[SOLVED] Ceph OSD issue

mada

Member
Aug 16, 2017
99
3
13
37
Hello,

I used 3 nodes of Ceph with 3 x 5TB drive and 2 SSD as Journal however once i did creat the OSD they are not visible in the GUI and shows down in putty i checked with google but can't find any solution
root@xxx:~# ceph osd tree
ID CLASS WEIGHT TYPE NAME STATUS REWEIGHT PRI-AFF
-1 0 root default
0 0 osd.0 down 1.00000 1.00000
1 0 osd.1 down 1.00000 1.00000
2 0 osd.2 down 1.00000 1.00000
3 0 osd.3 down 1.00000 1.00000
4 0 osd.4 down 1.00000 1.00000
5 0 osd.5 down 1.00000 1.00000
6 0 osd.6 down 1.00000 1.00000
root@xxx:~#


root@xxxx:/var/log/ceph# cat /etc/ceph/ceph.conf
[global]
auth client required = cephx
auth cluster required = cephx
auth service required = cephx
cluster network = 10.10.1.0/24
fsid = fb03a602-6640-425d-adeb-0eb01ada6b27
keyring = /etc/pve/priv/$cluster.$name.keyring
mon allow pool delete = true
osd journal size = 5120
osd pool default min size = 2
osd pool default size = 3
public network = 10.10.1.0/24

[osd]
keyring = /var/lib/ceph/osd/ceph-$id/keyring

[mon.ceph3]
host = ceph3
mon addr = 10.10.1.3:6789

[mon.ceph4]
host = ceph4
mon addr = 10.10.1.4:6789

[mon.ceph2]
host = ceph2
mon addr = 10.10.1.2:6789


root@xxx:~# ceph health detail |more
HEALTH_WARN 7 osds down
OSD_DOWN 7 osds down
osd.0 () is down
osd.1 () is down
osd.2 () is down
osd.3 () is down
osd.4 () is down
osd.5 () is down
osd.6 () is down
root@xxx:~#



proxmox-ve: 5.2-2 (running kernel: 4.15.17-1-pve)
pve-manager: 5.2-1 (running version: 5.2-1/0fcd7879)
pve-kernel-4.15: 5.2-1
pve-kernel-4.15.17-1-pve: 4.15.17-9
ceph: 12.2.5-pve1
corosync: 2.4.2-pve5
criu: 2.11.1-1~bpo90
glusterfs-client: 3.8.8-1
ksm-control-daemon: not correctly installed
libjs-extjs: 6.0.1-2
libpve-access-control: 5.0-8
libpve-apiclient-perl: 2.0-4
libpve-common-perl: 5.0-31
libpve-guest-common-perl: 2.0-16
libpve-http-server-perl: 2.0-8
libpve-storage-perl: 5.0-23
libqb0: 1.0.1-1
lvm2: 2.02.168-pve6
lxc-pve: 3.0.0-3
lxcfs: 3.0.0-1
novnc-pve: 0.6-4
proxmox-widget-toolkit: 1.0-18
pve-cluster: 5.0-27
pve-container: 2.0-23
pve-docs: 5.2-4
pve-firewall: 3.0-9
pve-firmware: 2.0-4
pve-ha-manager: 2.0-5
pve-i18n: 1.0-5
pve-libspice-server1: 0.12.8-3
pve-qemu-kvm: 2.11.1-5
pve-xtermjs: 1.0-5
qemu-server: 5.0-26
smartmontools: 6.5+svn4324-1
spiceterm: 3.0-5
vncterm: 1.5-3
 
This usually happens, when the disks where used before.

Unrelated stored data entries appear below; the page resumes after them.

(** [TaskAcceptedEffectsResult]; its two states are the literals [accepted] and [completed]. *)
Record TaskAcceptedEffectsResult := { tr_request : TaskAcceptedEffectsRequest }.

Record FinalAcceptanceRequest := {
  fq_acceptance : FinalAcceptanceInput;
  fq_task_effects : TaskAcceptedEffectsRequest;
  fq_correlation_id : uuid;
  fq_expected_generation : Z;
}.

(** The bounds of the fields and [exact_effects] *)
Definition acceptance_request_valid (q : FinalAcceptanceRequest) : bool :=
  let acceptance := fq_acceptance q in
  let task := fq_task_effects q in
  let expected_status := if bool_decide (fi_acceptance_source acceptance = human_review)
                         then TS_review_pending else TS_evaluation_pending in
  exclusive_source acceptance && effects_request_valid task
  && (0 <=? fq_expected_generation q) && (fq_expected_generation q <=? max_generation)
  && negb (negb (fi_id acceptance =? te_final_acceptance_id task)
           || negb (fi_project_id acceptance =? te_project_id task)
           || negb (fi_task_id acceptance =? te_task_id task)
           || negb (fi_submission_id acceptance =? te_submission_id task)
           || negb (fi_accepted_submitter_id acceptance =? te_contributor_id task)
           || negb (bool_decide (te_expected_task_status task = expected_status))).

Record FinalAcceptanceResult := {
  fx_acceptance : FinalAcceptance;
  fx_task_effects : TaskAcceptedEffectsResult;
  fx_participation : SubmitterParticipationResult;
}.

(** What one acceptance takes from outside *)
Record AcceptInputs := {
  ai_enter : Session;                (** the session at [participate], *)
  ai_lock : Session;                 (** at [lock_accepted_effects], *)
  ai_apply : Session;                (** at [apply_accepted_effects], *)
  ai_contribute : Session;           (** and at [participate_submitter] *)
  ai_accepted_at : instant;
  ai_decided_at : option instant;    (** what the trigger derives for the submission *)
  ai_contribution : ContributionInputs;
  ai_awards : AwardInputs;
  ai_admits : AcceptDb → AcceptDb → bool;
}.

(** ** Writes *)

Definition set_acceptances (a : Acceptances) (db : AcceptDb) : AcceptDb :=
  {| db_lifecycle := db_lifecycle db; db_tasks := db_tasks db; db_assignments := db_assignments db;
     db_submissions := db_submissions db; db_policies := db_policies db; db_routing := db_routing db; db_acceptances := a;
     db_contributions := db_contributions db; db_awards := db_awards db |}.

Definition set_task_rows (t : gmap Z WorkstreamTask) (a : gmap Z TaskAssignment) (db : AcceptDb)
    : AcceptDb :=
  {| db_lifecycle := db_lifecycle db; db_tasks := t; db_assignments := a;
     db_submissions := db_submissions db; db_policies := db_policies db; db_routing := db_routing db;
     db_acceptances := db_acceptances db; db_contributions := db_contributions db;
     db_awards := db_awards db |}.

Definition set_submissions (s : gmap Z Submission) (db : AcceptDb) : AcceptDb :=
  {| db_lifecycle := db_lifecycle db; db_tasks := db_tasks db; db_assignments := db_assignments db;
     db_submissions := s; db_policies := db_policies db; db_routing := db_routing db; db_acceptances := db_acceptances db;
     db_contributions := db_contributions db; db_awards := db_awards db |}.

Definition set_economics (c : Contributions) (w : Awards) (db : AcceptDb) : AcceptDb :=
  {| db_lifecycle := db_lifecycle db; db_tasks := db_tasks db; db_assignments := db_assignments db;
     db_submissions := db_submissions db; db_policies := db_policies db; db_routing := db_routing db;
     db_acceptances := db_acceptances db; db_contributions := c; db_awards := w |}.

(** ** The task participant *)

Definition lock_project_task (db : AcceptDb) (project task : uuid) : option WorkstreamTask :=
  match db_tasks db !! task with
  | Some t => if tk_project_id t =? project then Some t else None
  | None => None
  end.

Definition lock_accepted_assignment (db : AcceptDb) (project task assignment : uuid)
    : option TaskAssignment :=
  match db_assignments db !! assignment with
  | Some a => if (ag_task_id a =? task) && (ag_project_id a =? project) then Some a else None
  | None => None
  end.

(** [order by version desc, submitted_at desc] *)
Definition later (a b : Submission) : bool :=
  (sn_version b <? sn_version a)
  || ((sn_version a =? sn_version b) && (sn_submitted_at b <=? sn_submitted_at a)).

Definition get_latest_submission_for_task (db : AcceptDb) (task : uuid) : option Submission :=
  foldr (λ s best, match best with Some b => if later s b then Some s else best | None => Some s end)
    None (List.filter (λ s, sn_task_id s =? task) (map snd (map_to_list (db_submissions db)))).

Definition held_facts (s : Session) (generation : Z) (h : HeldFence)
    : result AcceptExn JointLifecycleControlFacts :=
  match (held_acquire s generation h).2 with
  | Ok f => Ok f
  | Raise e => Raise (AcceptLifecycle e)
  end.

(** The lineage the three rows must have *)
Definition lineage_ok (r : TaskAcceptedEffectsRequest) (task : WorkstreamTask)
    (assignment : TaskAssignment) (latest : Submission) : bool :=
  bool_decide (tk_assigned_to task = Some (te_contributor_id r))
  && bool_decide (tk_locked_contribution_policy_version_id task = Some (te_contribution_policy_version_id r))
  && bool_decide (tk_locked_review_policy_id task ≠ None)
  && (ag_contributor_id assignment =? te_contributor_id r)
  && (ag_submitter_contribution_policy_version_id assignment =? te_contribution_policy_version_id r)
  && bool_decide (ag_accepted_at assignment ≠ None) && bool_decide (ag_released_at assignment = None)
  && (sn_id latest =? te_submission_id r) && (sn_version latest =? te_submission_version r)
  && (sn_task_assignment_id latest =? te_assignment_id r)
  && (sn_contributor_id latest =? te_contributor_id r)
  && (sn_contribution_policy_version_id latest =? te_contribution_policy_version_id r)
  && bool_decide (sn_artifact_content_id latest = Some (te_content_id r))
  && str_eqb (sn_status latest) (lit "submitted")
  && bool_decide (Some (sn_locked_review_policy_id latest) = tk_locked_review_policy_id task).

Definition disposition_of (r : TaskAcceptedEffectsRequest) (task : WorkstreamTask)
    (assignment : TaskAssignment) : option Disposition :=
  if bool_decide (tk_status task = te_expected_task_status r)
     && str_eqb (ag_status assignment) (lit "active") then Some NEW
  else if bool_decide (tk_status task = TS_accepted)
          && str_eqb (ag_status assignment) (lit "completed") then Some REPLAY
  else None.

Definition _lock_and_validate_rows (s : Session) (h : HeldFence) (r : TaskAcceptedEffectsRequest)
    (expected_generation : Z) (db : AcceptDb)
    : result AcceptExn (TaskAcceptedPreparation * WorkstreamTask * TaskAssignment) :=
  lifecycle ← held_facts s expected_generation h;
  task ← oget (lock_project_task db (te_project_id r) (te_task_id r)) TaskAcceptedEffectsUnavailable;
  assignment ← oget (lock_accepted_assignment db (te_project_id r) (te_task_id r) (te_assignment_id r))
                 TaskAcceptedEffectsUnavailable;
  latest ← oget (get_latest_submission_for_task db (te_task_id r)) TaskAcceptedEffectsUnavailable;
  _ ← ensure (lineage_ok r task assignment latest) TaskAcceptedEffectsUnavailable;
  disposition ← oget (disposition_of r task assignment) TaskAcceptedEffectsUnavailable;
  _ ← ensure (negb (bool_decide (disposition = NEW) && negb (cf_new_effects_enabled lifecycle)))
        TaskAcceptedEffectsUnavailable;
  policy ← oget (tk_locked_review_policy_id task) TaskAcceptedEffectsUnavailable;
  Ok ({| tp_disposition := disposition; tp_locked_review_policy_id := policy |}, task, assignment).

Definition lock_accepted_effects (s : Session) (h : HeldFence) (r : TaskAcceptedEffectsRequest)
    (expected_generation : Z) (db : AcceptDb) : result AcceptExn TaskAcceptedPreparation :=
  _ ← ensure (effects_request_valid r) TaskAcceptedEffectsUnavailable;
  x ← _lock_and_validate_rows s h r expected_generation db;
  Ok x.1.1.

Definition accepted_task (t : WorkstreamTask) : WorkstreamTask :=
  {| tk_id := tk_id t; tk_project_id := tk_project_id t;
     tk_locked_contribution_policy_version_id := tk_locked_contribution_policy_version_id t;
     tk_locked_review_policy_id := tk_locked_review_policy_id t; tk_status := TS_accepted;
     tk_assigned_to := tk_assigned_to t |}.

Definition completed_assignment (a : TaskAssignment) : TaskAssignment :=
  {| ag_id := ag_id a; ag_project_id := ag_project_id a;
     ag_submitter_contribution_policy_version_id := ag_submitter_contribution_policy_version_id a;
     ag_task_id := ag_task_id a; ag_contributor_id := ag_contributor_id a;
     ag_accepted_at := ag_accepted_at a; ag_released_at := ag_released_at a;
     ag_status := lit "completed" |}.

Definition decided_submission (outcome : AttemptStatus) (decided_at : option instant) (s : Submission)
    : Submission :=
  {| sn_id := sn_id s; sn_contribution_policy_version_id := sn_contribution_policy_version_id s;
     sn_task_assignment_id := sn_task_assignment_id s;
     sn_artifact_content_id := sn_artifact_content_id s; sn_task_id := sn_task_id s;
     sn_contributor_id := sn_contributor_id s; sn_version := sn_version s;
     sn_submitted_at := sn_submitted_at s; sn_status := sn_status s; sn_attempt_status := outcome;
     sn_decided_at := decided_at; sn_locked_review_policy_id := sn_locked_review_policy_id s |}.

(** [record_attempt_outcome]; the trigger derives the time of the decision *)
Definition record_attempt_outcome (i : AcceptInputs) (submission task : uuid) (outcome : AttemptStatus)
    (db : AcceptDb) : result AcceptExn AcceptDb :=
  match db_submissions db !! submission with
  | Some s =>
      _ ← ensure (sn_task_id s =? task) AcceptRuntimeError;
      let s' := decided_submission outcome (ai_decided_at i) s in
      let db' := set_submissions (<[submission := s']> (db_submissions db)) db in
      _ ← ensure (Bool.eqb (attempt_decided outcome) (bool_decide (ai_decided_at i ≠ None))
                  && ai_admits i db db') AcceptDatabaseError;
      Ok db'
  | None => Raise AcceptRuntimeError
  end.

Definition apply_accepted_effects (i : AcceptInputs) (h : HeldFence) (r : TaskAcceptedEffectsRequest)
    (disposition : Disposition) (expected_generation : Z) (db : AcceptDb)
    : result AcceptExn (TaskAcceptedEffectsResult * AcceptDb) :=
  _ ← ensure (effects_request_valid r) TaskAcceptedEffectsUnavailable;
  x ← _lock_and_validate_rows (ai_apply i) h r expected_generation db;
  let '(preparation, task, assignment) := x in
  _ ← ensure (bool_decide (tp_disposition preparation = disposition)) TaskAcceptedEffectsUnavailable;
  db ← (if bool_decide (disposition = NEW) then
          let db' := set_task_rows (<[te_task_id r := accepted_task task]> (db_tasks db))
                       (<[te_assignment_id r := completed_assignment assignment]> (db_assignments db)) db in
          _ ← ensure (ai_admits i db db') AcceptDatabaseError;
          record_attempt_outcome i (te_submission_id r) (te_task_id r) AT_accepted db'
        else Ok db);
  Ok ({| tr_request := r |}, db).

See the thread below, to remove the OSDs (starting with #2).
https://forum.proxmox.com/threads/phantom-destroyed-osd.43794/

Once done, use dd to zero the first ~200MB of the disk, this usually is enough to remove any leftover. After that a creation of the OSD should work.
 
  • Like
Reactions: mada

I used both way and never fixed.

remove the osd
# ceph osd out osd. {osd-num}
# ceph osd crush remove osd. {osd-num}
ceph osd down osd.
# ceph auth del osd. {osd-num}
# ceph osd rm osd. {osd-num}

parted /dev/sdb
sgdisk -Z /dev/sdb

root@xx:~# dd if=/dev/sdb of=/fil.img
^C^X2233312+0 records in
2233312+0 records out
1143455744 bytes (1.1 GB, 1.1 GiB) copied, 7.74869 s, 148 MB/s
root@xx:~#

root@xx:~# ceph osd tree
ID CLASS WEIGHT TYPE NAME STATUS REWEIGHT PRI-AFF
-2 0 host ceph2
-1 0 root default
0 0 osd.0 down 0 1.00000
root@xx:~#

I did format again and do

removed the osd
parted /dev/sdb
sgdisk -Z /dev/sdb

root@xx:~# dd if=/dev/null of=/dev/sdb
0+0 records in
0+0 records out
0 bytes copied, 0.000122055 s, 0.0 kB/s
root@xx:~#

root@xx:~# ceph osd tree
ID CLASS WEIGHT TYPE NAME STATUS REWEIGHT PRI-AFF
-2 0 host ceph2
-1 0 root default
0 0 osd.0 down 0 1.00000
root@xx:~#


still same issue
 
more update i just used

dd if=/dev/zero of=/dev/sdd bs=1M count=1024 conv=fdatasync

it works now.

thanks